··· Provided material ···
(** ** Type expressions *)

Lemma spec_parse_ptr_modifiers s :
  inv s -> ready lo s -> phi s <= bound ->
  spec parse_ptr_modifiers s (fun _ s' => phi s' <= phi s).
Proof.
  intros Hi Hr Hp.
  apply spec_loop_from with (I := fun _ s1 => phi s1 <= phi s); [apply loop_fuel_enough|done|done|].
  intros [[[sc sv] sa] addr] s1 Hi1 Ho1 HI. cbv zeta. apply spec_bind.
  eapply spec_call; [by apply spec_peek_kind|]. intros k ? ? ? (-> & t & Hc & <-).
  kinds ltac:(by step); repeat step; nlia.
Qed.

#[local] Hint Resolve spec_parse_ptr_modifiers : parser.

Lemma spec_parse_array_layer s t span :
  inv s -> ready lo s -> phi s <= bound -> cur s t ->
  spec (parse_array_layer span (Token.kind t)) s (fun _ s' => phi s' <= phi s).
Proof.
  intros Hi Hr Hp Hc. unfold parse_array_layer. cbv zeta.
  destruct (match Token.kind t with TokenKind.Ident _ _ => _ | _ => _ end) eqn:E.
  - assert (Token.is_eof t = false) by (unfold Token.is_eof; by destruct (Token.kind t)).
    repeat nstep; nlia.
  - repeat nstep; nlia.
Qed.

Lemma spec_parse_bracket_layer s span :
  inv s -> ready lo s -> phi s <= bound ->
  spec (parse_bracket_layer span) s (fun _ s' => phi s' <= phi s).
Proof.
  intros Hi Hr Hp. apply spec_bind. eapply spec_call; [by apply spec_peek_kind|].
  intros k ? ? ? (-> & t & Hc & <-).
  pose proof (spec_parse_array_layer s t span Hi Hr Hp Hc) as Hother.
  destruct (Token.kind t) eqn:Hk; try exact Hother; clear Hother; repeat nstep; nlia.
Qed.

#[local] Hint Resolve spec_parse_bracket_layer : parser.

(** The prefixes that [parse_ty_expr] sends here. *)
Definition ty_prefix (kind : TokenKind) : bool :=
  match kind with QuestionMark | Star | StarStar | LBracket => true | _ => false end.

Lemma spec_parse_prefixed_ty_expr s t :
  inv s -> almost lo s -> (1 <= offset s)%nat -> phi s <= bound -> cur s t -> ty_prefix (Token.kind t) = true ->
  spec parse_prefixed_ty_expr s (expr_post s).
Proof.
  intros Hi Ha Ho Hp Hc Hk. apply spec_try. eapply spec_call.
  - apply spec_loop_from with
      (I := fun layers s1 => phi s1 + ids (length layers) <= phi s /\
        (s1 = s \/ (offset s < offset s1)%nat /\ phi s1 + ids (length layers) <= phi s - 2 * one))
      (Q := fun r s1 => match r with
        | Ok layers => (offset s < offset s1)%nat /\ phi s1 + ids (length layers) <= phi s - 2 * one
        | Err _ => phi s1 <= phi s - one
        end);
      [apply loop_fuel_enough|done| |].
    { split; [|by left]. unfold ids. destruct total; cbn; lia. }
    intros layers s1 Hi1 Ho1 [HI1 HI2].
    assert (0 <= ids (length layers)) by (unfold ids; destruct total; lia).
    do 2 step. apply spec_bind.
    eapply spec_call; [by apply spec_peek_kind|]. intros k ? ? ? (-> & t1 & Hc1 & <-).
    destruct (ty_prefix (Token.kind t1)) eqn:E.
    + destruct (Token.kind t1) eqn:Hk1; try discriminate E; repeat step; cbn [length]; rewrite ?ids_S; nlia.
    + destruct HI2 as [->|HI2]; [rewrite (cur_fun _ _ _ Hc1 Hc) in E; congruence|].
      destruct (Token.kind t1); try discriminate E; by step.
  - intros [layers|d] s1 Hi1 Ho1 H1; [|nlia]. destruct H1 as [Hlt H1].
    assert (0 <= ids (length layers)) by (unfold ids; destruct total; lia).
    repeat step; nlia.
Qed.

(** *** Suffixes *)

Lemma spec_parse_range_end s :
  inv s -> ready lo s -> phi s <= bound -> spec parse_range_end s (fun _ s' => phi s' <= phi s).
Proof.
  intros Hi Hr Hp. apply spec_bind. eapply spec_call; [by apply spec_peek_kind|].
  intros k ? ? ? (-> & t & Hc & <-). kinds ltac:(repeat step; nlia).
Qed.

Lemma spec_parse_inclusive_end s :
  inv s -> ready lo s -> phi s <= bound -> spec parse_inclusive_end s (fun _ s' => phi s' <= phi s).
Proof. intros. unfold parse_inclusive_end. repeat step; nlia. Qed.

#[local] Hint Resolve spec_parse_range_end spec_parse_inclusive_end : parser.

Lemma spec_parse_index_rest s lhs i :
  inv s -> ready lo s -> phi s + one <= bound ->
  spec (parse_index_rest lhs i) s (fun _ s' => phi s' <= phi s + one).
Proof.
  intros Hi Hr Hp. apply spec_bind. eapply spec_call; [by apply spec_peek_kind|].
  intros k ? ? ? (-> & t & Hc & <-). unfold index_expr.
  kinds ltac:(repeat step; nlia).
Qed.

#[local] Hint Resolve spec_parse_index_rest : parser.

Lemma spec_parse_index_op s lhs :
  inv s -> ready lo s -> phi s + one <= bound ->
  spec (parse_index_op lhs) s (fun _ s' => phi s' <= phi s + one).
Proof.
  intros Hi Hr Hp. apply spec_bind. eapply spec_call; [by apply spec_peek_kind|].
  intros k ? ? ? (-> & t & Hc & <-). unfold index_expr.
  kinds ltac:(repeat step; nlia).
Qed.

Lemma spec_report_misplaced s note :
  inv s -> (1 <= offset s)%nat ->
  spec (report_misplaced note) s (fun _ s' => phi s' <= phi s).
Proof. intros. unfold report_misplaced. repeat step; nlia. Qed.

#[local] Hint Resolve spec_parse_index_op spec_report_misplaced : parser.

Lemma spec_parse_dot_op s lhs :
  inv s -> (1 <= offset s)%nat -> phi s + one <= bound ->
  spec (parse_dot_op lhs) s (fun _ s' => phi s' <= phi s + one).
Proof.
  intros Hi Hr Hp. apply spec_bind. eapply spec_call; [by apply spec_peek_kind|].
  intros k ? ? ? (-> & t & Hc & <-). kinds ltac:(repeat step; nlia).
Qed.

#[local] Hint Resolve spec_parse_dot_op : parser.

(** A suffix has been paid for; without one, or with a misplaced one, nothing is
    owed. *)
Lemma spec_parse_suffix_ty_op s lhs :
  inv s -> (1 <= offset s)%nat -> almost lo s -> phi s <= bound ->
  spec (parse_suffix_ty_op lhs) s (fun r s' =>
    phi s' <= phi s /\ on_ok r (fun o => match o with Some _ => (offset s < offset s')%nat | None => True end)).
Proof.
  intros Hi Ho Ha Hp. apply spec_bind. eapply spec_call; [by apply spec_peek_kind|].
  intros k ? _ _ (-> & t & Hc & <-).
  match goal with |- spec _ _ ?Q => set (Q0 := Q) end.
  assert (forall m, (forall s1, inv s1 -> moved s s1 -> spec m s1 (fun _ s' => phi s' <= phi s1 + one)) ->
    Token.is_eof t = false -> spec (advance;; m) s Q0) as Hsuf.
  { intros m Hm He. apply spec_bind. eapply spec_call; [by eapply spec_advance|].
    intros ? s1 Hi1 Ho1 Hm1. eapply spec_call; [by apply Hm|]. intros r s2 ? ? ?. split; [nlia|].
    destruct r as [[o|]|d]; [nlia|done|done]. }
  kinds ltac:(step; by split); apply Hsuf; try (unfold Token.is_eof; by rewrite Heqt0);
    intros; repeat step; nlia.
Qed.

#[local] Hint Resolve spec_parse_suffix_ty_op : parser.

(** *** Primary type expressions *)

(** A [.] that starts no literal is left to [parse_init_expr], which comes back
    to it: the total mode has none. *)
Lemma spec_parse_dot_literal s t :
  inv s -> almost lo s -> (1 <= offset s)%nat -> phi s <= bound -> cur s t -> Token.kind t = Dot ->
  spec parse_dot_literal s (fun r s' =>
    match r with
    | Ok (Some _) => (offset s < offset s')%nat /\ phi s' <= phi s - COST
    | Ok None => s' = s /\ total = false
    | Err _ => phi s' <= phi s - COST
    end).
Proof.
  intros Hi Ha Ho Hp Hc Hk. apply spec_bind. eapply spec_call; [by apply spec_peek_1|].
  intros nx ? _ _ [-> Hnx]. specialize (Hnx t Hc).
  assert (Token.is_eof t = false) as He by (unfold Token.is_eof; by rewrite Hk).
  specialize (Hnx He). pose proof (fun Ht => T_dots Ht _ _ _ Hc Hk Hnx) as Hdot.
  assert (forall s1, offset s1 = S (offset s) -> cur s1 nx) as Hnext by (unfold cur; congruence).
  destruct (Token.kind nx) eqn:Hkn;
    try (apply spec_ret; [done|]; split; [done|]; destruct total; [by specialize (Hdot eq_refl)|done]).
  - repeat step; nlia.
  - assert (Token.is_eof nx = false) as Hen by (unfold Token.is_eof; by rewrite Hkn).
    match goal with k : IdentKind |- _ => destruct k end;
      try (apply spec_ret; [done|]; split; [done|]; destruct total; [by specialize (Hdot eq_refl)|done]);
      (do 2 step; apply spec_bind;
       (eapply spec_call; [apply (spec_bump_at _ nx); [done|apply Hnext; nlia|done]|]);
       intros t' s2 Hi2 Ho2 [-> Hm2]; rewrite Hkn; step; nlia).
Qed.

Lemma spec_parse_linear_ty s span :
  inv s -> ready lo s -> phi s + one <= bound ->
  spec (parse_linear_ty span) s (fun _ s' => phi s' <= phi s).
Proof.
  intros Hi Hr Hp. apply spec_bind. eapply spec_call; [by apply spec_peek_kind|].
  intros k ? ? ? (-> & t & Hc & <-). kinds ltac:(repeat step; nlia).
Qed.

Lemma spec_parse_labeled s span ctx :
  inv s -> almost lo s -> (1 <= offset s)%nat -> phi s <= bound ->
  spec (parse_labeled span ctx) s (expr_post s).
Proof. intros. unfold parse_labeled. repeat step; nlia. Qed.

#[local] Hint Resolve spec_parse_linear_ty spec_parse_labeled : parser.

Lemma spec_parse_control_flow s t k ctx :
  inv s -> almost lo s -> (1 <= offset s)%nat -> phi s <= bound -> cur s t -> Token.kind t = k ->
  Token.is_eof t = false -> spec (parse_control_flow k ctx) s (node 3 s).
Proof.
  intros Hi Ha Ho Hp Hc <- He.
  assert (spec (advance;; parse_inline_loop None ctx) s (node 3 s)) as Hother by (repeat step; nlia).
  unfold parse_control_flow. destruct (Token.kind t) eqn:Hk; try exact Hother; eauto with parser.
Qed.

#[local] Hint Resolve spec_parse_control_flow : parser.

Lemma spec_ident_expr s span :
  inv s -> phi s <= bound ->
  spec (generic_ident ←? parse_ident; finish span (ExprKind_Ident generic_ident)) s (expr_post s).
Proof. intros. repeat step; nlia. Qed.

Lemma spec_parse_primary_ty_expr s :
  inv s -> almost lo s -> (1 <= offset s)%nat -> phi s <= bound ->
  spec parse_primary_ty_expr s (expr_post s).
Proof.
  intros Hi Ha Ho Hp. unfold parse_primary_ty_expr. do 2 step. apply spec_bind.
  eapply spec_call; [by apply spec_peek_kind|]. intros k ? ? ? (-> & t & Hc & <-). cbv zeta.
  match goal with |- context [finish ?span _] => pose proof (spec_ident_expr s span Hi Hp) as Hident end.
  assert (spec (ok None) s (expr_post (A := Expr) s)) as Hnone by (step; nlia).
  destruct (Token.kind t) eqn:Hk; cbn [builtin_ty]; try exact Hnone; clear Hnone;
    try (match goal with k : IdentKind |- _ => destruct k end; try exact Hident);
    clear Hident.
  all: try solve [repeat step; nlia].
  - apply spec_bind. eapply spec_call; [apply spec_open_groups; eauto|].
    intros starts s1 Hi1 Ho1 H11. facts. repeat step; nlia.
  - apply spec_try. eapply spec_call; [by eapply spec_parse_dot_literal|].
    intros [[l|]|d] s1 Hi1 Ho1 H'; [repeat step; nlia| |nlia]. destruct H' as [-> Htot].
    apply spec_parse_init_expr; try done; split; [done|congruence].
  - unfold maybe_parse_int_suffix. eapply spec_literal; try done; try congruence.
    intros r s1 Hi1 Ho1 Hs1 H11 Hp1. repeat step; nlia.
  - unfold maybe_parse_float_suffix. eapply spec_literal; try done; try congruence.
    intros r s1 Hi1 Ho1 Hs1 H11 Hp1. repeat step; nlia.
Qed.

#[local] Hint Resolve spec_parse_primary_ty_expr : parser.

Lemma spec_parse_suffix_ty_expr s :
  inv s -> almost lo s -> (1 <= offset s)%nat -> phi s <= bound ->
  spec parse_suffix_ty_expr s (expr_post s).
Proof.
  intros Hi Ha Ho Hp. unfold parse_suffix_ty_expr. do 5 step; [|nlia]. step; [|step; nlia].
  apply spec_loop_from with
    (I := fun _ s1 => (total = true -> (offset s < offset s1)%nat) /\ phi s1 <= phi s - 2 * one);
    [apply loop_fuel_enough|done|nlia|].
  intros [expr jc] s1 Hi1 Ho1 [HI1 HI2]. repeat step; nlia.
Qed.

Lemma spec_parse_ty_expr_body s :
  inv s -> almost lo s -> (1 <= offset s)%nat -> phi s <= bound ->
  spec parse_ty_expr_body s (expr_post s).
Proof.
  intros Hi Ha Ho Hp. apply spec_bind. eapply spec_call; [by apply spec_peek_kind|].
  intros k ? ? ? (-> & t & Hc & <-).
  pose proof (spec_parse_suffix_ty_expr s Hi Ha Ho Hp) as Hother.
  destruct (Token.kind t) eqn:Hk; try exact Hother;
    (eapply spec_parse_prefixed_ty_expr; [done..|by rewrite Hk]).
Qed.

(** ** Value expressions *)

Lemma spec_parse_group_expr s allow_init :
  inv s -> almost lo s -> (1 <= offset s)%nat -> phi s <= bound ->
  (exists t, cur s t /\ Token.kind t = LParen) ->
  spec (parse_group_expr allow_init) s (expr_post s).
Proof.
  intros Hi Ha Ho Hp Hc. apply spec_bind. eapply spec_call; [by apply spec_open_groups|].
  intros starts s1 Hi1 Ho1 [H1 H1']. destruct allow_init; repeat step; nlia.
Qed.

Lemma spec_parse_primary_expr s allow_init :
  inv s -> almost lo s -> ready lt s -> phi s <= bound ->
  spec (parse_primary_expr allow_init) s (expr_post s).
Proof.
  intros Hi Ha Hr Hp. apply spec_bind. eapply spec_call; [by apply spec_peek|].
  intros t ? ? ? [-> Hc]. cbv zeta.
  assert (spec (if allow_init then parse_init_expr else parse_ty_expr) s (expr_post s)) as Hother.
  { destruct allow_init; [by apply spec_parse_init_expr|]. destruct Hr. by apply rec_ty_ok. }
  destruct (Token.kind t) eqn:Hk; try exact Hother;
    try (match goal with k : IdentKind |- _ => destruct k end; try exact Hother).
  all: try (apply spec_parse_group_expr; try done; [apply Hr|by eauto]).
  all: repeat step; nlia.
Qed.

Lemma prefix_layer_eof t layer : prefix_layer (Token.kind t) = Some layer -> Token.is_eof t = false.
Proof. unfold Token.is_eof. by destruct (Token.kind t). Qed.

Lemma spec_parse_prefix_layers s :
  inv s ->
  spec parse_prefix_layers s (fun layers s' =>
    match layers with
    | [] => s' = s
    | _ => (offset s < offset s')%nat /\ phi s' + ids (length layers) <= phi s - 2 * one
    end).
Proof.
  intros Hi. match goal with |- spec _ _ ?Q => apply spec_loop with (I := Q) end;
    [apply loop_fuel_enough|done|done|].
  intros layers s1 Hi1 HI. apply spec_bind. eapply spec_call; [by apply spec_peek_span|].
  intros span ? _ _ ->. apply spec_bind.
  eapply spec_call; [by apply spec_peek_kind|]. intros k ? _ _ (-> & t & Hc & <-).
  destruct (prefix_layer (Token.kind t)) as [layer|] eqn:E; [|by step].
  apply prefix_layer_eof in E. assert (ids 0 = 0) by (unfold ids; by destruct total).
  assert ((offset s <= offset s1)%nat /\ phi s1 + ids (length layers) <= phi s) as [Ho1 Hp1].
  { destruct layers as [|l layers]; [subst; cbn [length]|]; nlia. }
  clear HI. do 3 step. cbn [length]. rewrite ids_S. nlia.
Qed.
···
> _Work request_
Among the lines of the data above, count those containing the word "node" and report the total alone.

> _Answer section_
2